So that evening, after he and Mom had finished a light dinner of soup and salad, Art put on some of his least threadbare go-to-meetin’ clothes and bundled up the essential components of his sound system into his worn but ample leather satchel.  Mom had settled into the TV room and didn’t seem to notice as Art slinked down the corridor behind her chair.  He shut the front door quietly – the iron gate equally quietly, when he arrived at the sidewalk – and started lugging the satchel, heavy with batteries, up his street.  A low-hanging, un-trimmed branch nearly caught him in the eye – he had never gotten around to trimming the trees in the direction opposite his walk to work – and his shoulders and elbows almost popped as he snapped his head away while manhandling the satchel.  But no matter, a few blocks later he trudged up to the door of the Bootstrapper Lounge.





*  *  *





It was much too early to go clubbing, so the Bootstrapper’s normally-sparkly logo was unlit.  Besides the bright logo, the club entrance was almost no different from the warehouse walls that surrounded it for two blocks on either side.  Art noticed the sign with a DJ schedule taped to the door; the names were like something from a sad-sack movie from the last Depression:  “DJ Downtrodden, 21:30.  DJ Revenant, 22:30.” There were a couple more names, but Art noticed the top line read “Doors at 20:30”.  Art also noticed the statuesque, chiseled muscles of the black-clad bouncer who was frowning down at him from a height difference of about a foot.
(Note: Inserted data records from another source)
(** [try_dequeue] returns an element whenever there is one: the oldest of some sub-queue,
    which it removes and nothing else; it returns nothing only when all sub-queues are
    empty. *)
Lemma try_dequeue_takes n ps m ls ps' m' r :
  rep n ps m ls -> Z.of_nat (n + 15 * (1 + length ls)) < limit -> try_dequeue ps m = (ps', m', r) ->
  match r with
  | Some v => exists ls', takes ls v ls' /\ rep (n + 15 * (1 + length ls)) ps' m' ls'
  | None => (forall j l, ls !! j = Some l -> l = []) /\ rep (n + 15 * (1 + length ls)) ps' m' ls
  end.
Proof.
  intros Hrep Hn. unfold try_dequeue.
  pose proof (scan_spec n ps m ls ps 0 0 None 0 Hrep ltac:(lia) ltac:(done) ltac:(lia) ltac:(lia) ltac:(done) ltac:(intros; exfalso; lia)) as Hscan.
  destruct (scan ps 0 0 None 0) as [cnt best].
  destruct Hscan as [(-> & _ & Hall)|(Hc & b & l & -> & Hb & Hl & Hne)]; simpl.
  - intros [= <- <- <-]. split; [intros j l; apply Hall; lia|]. eapply rep_mono; [|exact Hrep]. lia.
  - rewrite (proj2 (Z.ltb_lt _ _) Hc).
    destruct (lookup_lt_is_Some_2 ps b) as [p Hp]; [rewrite (rep_length _ _ _ _ Hrep); by eapply lookup_lt_Some|].
    rewrite Hp. destruct (sq_dequeue p m) as [[p1 m1] r1] eqn:Hd.
    destruct (rep_dequeue _ _ _ _ _ _ _ _ _ _ Hrep ltac:(lia) Hp Hl Hd) as [Hr1 Hrep1].
    destruct l as [|v l]; [done|]. simpl in Hr1. subst r1. intros [= <- <- <-].
    exists (<[b := l]> ls). split; [by exists b, l|]. eapply rep_mono; [|exact Hrep1]. lia.
Qed.

(** The estimate of the size is exact when no call is under way. *)
Lemma queue_size_spec n ps m ls :
  rep n ps m ls -> Z.of_nat n < limit -> queue_size_approx ps = u64 (zlen (mjoin ls)).
Proof.
  intros Hrep Hn.
  assert (forall ps0 ls0 acc, Forall2 (fun p l => sq_size_approx p = zlen (l : list A)) ps0 ls0 ->
    fold_left (fun size p => u64 (size + sq_size_approx p)) ps0 (u64 acc) = u64 (acc + zlen (mjoin ls0))) as Hfold.
  { intros ps0 ls0 acc Hf. revert acc. induction Hf as [|p l ps0 ls0 Hpl Hf IH]; intros acc; simpl.
    - by rewrite zlen_nil, Z.add_0_r.
    - rewrite u64_add_l, IH, Hpl. change (mjoin (l :: ls0)) with (l ++ mjoin ls0). rewrite zlen_app.
      f_equal. lia. }
  unfold queue_size_approx. change 0 with (u64 0) at 1. rewrite (Hfold _ ls); [done|].
  apply Forall2_same_length_lookup_2; [by apply (rep_length _ _ _ _ Hrep)|].
  intros i p l Hp Hl. by eapply rep_size.
Qed.

(** ** Sequences of calls

    A queue seen from outside is one list per enqueuing thread: an enqueue appends to the
    list of its thread, a dequeue takes the head of some list. *)
Inductive qcall := QEnqueue (i : nat) (v : A) | QDequeue.
Inductive qres := QEnqueued (ok : bool) | QDequeued (r : option A).

Fixpoint run_queue (cs : list qcall) (ps : list P) (m : M) : list qres :=
  match cs with
  | [] => []
  | QEnqueue i v :: cs =>
      match ps !! i with
      | None => []
      | Some p => let '(p, m, ok) := sq_enqueue v p m in QEnqueued ok :: run_queue cs (<[i := p]> ps) m
      end
  | QDequeue :: cs => let '(ps, m, r) := try_dequeue ps m in QDequeued r :: run_queue cs ps m
  end.

Inductive fifos : list (list A) -> list qcall -> list qres -> Prop :=
| fifos_nil ls : fifos ls [] []
| fifos_enqueue ls i l v cs rs :
    ls !! i = Some l -> fifos (<[i := l ++ [v]]> ls) cs rs ->
    fifos ls (QEnqueue i v :: cs) (QEnqueued true :: rs)
| fifos_dequeue ls i v l cs rs :
    ls !! i = Some (v :: l) -> fifos (<[i := l]> ls) cs rs ->
    fifos ls (QDequeue :: cs) (QDequeued (Some v) :: rs)
| fifos_empty ls cs rs :
    (forall j l, ls !! j = Some l -> l = []) -> fifos ls cs rs ->
    fifos ls (QDequeue :: cs) (QDequeued None :: rs).

Definition on_thread (k : nat) (c : qcall) : Prop := match c with QEnqueue i _ => (i < k)%nat | QDequeue => True end.

Lemma run_queue_fifos cs n ps m ls :
  rep n ps m ls -> Z.of_nat (n + length cs * (15 * (1 + length ls))) < limit ->
  Forall (on_thread (length ls)) cs -> fifos ls cs (run_queue cs ps m).
Proof.
  revert n ps m ls. induction cs as [|[i v|] cs IH]; intros n ps m ls Hrep Hn Hcs; cbn [run_queue]; [constructor|..];
    apply Forall_cons in Hcs as [Hc Hcs]; cbn [length] in Hn.
  - destruct (lookup_lt_is_Some_2 ls i Hc) as [l Hl].
    destruct (lookup_lt_is_Some_2 ps i) as [p Hp]; [by rewrite (rep_length _ _ _ _ Hrep)|].
    rewrite Hp. destruct (sq_enqueue v p m) as [[p' m'] ok] eqn:He.
    destruct (rep_enqueue _ _ _ _ _ _ _ _ _ _ _ Hrep ltac:(lia) Hp Hl He) as [-> Hrep'].
    econstructor; [done|]. apply (IH (n + 15)%nat); [done| |]; rewrite length_insert; [lia|done].
  - destruct (try_dequeue ps m) as [[ps' m'] r] eqn:Hd.
    pose proof (try_dequeue_takes n ps m ls ps' m' r Hrep ltac:(lia) Hd) as Hspec. destruct r as [v|].
    + destruct Hspec as (ls' & (i & l & Hl & ->) & Hrep'). econstructor; [done|].
      eapply IH; [exact Hrep'| |]; rewrite length_insert; [lia|done].
    + destruct Hspec as [Hempty Hrep']. constructor; [done|]. eapply IH; [exact Hrep'|lia|done].
Qed.

End Queue.
#[global] Arguments qcall : clear implicits.
#[global] Arguments qres : clear implicits.

(** ** Implicit producers satisfy the interface *)

Section Implicit.
Context {A : Type} (raw_value : option nat).

#[export] Instance implicit_subqueue : SubQueue ImplicitProducer (Pool A) A := {|
  sq_size_approx := size_approx;
  sq_dequeue p m :=
    let '(p, m, c) := dequeue p m in (p, m, match c with CRet r => r | _ => None end);
  sq_enqueue v p m :=
    let '(p, m, pc) := enqueue raw_value alone v p m in
    (p, m, match pc with PRet ok => ok | _ => false end) |}.

(** Two views of who owns a block: a block in use by one sub-queue is another's to the
    others. *)
Definition compat1 (x y : option owner) : Prop :=
  match x, y with
  | None, None | Some OwnFree, Some OwnFree | Some OwnPool, Some OwnPool
  | Some OwnOther, Some (OwnOther | OwnPrivate | OwnBlock _)
  | Some (OwnPrivate | OwnBlock _), Some OwnOther => True
  | _, _ => False
  end.

Definition compat (o o' : gmap nat owner) : Prop := forall b, compat1 (o !! b) (o' !! b).

(** The view of another sub-queue after a step that left the view [o']. *)
Definition transfer (o' oj : gmap nat owner) : gmap nat owner :=
  map_imap (fun b x => match x with
                       | OwnOther => oj !! b
                       | OwnPrivate | OwnBlock _ => Some OwnOther
                       | x => Some x
                       end) o'.

Lemma lookup_transfer o' oj b :
  transfer o' oj !! b =
  match o' !! b with
  | Some OwnOther => oj !! b
  | Some (OwnPrivate | OwnBlock _) => Some OwnOther
  | x => x
  end.
Proof. unfold transfer. rewrite map_lookup_imap. by destruct (o' !! b) as [[]|]. Qed.

Lemma compat_sym o o' : compat o o' -> compat o' o.
Proof. intros Hc b. specialize (Hc b). by destruct (o !! b) as [[]|], (o' !! b) as [[]|]. Qed.

Lemma compat_transfer (g g' : @ghost A) m m' oj :
  compat (own g) oj -> respects g m g' m' -> compat (own g') (transfer (own g') oj).
Proof.
  intros Hc [_ Hr] b. rewrite lookup_transfer. specialize (Hc b). destruct (Hr b) as [_ Hr2].
  destruct (own g' !! b) as [[]|]; simpl; try done.
  rewrite (Hr2 eq_refl) in Hc. by destruct (oj !! b) as [[]|].
Qed.

Lemma compat_transfers o' oj ok :
  compat oj ok -> compat (transfer o' oj) (transfer o' ok).
Proof.
  intros Hc b. rewrite !lookup_transfer. specialize (Hc b). by destruct (o' !! b) as [[]|].
Qed.

(** A step of one sub-queue is a step of the environment for another. *)
Lemma transfer_frame (g g' : @ghost A) m m' oj b o :
  compat (own g) oj -> respects g m g' m' -> oj !! b = Some o ->
  o = OwnPrivate \/ (exists n, o = OwnBlock n) ->
  transfer (own g') oj !! b = Some o /\ deref m' b = deref m b.
Proof.
  intros Hc [_ Hr] Hb Ho. specialize (Hc b). rewrite Hb in Hc.
  assert (own g !! b = Some OwnOther) as Hg.
  { destruct Ho as [->|[n ->]]; by destruct (own g !! b) as [[]|]. }
  destruct (Hr b) as [Hr1 _]. destruct (Hr1 Hg) as [Hg' Hd]. by rewrite lookup_transfer, Hg', Hb.
Qed.

Lemma pool_transfer m o' oj :
  pool_ok m o' -> others m = [] -> (forall b, o' !! b = Some OwnOther -> is_Some (oj !! b) /\ oj !! b <> Some OwnFree /\ oj !! b <> Some OwnPool) ->
  pool_ok (A := A) m (transfer o' oj).
Proof.
  intros [Hlive Hnd Hfree Hoth Hpool Hsize Howned Hhome Hstat Hcount] Hn Hoj. split; try done.
  - intros b o. rewrite lookup_transfer. destruct (o' !! b) as [x|] eqn:E; [|done]. intros _. by eapply Hlive.
  - intros b Hb. by rewrite lookup_transfer, (Hfree _ Hb).
  - rewrite Hn. intros b []%not_elem_of_nil.
  - intros i Hi. by rewrite lookup_transfer, (Hpool _ Hi).
  - intros b Hb. rewrite lookup_transfer. destruct (Howned b Hb) as [o Ho]. rewrite Ho. destruct o; eauto. by apply Hoj.
  - intros b Hb. rewrite lookup_transfer in Hb. destruct (o' !! b) as [[]|] eqn:E; try (by destruct Hb); [by apply Hstat; left|..].
    + destruct (Hoj b E) as (_ & ? & ?). by destruct Hb.
    + by apply Hstat; right.
Qed.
“Club’s still closed,” the balding man said in a vaguely Midwestern drawl, as he thumbed towards the taped-on schedule.  “Scram.”





“I’m not here for the show – well I am here about a show – what I mean is, I’d like to see the manager.  I want to audition.”





“Huh.” The bouncer seemed to take in Art’s fashion sense and stage presence in that one brief snort.  But Art comforted himself that the bouncer didn’t know about the electronic wonders in his leather bag.  “Then you still want to get in.  The cover charge’s $45 tonight.”Art gasped.  It seemed shocking that USC students could drop that much money on a night of drinking and dancing before they even bellied up to the bar.  But if the club charged that much, surely they paid their DJs well, didn’t they?  “But you just said the club was closed!” Art protested.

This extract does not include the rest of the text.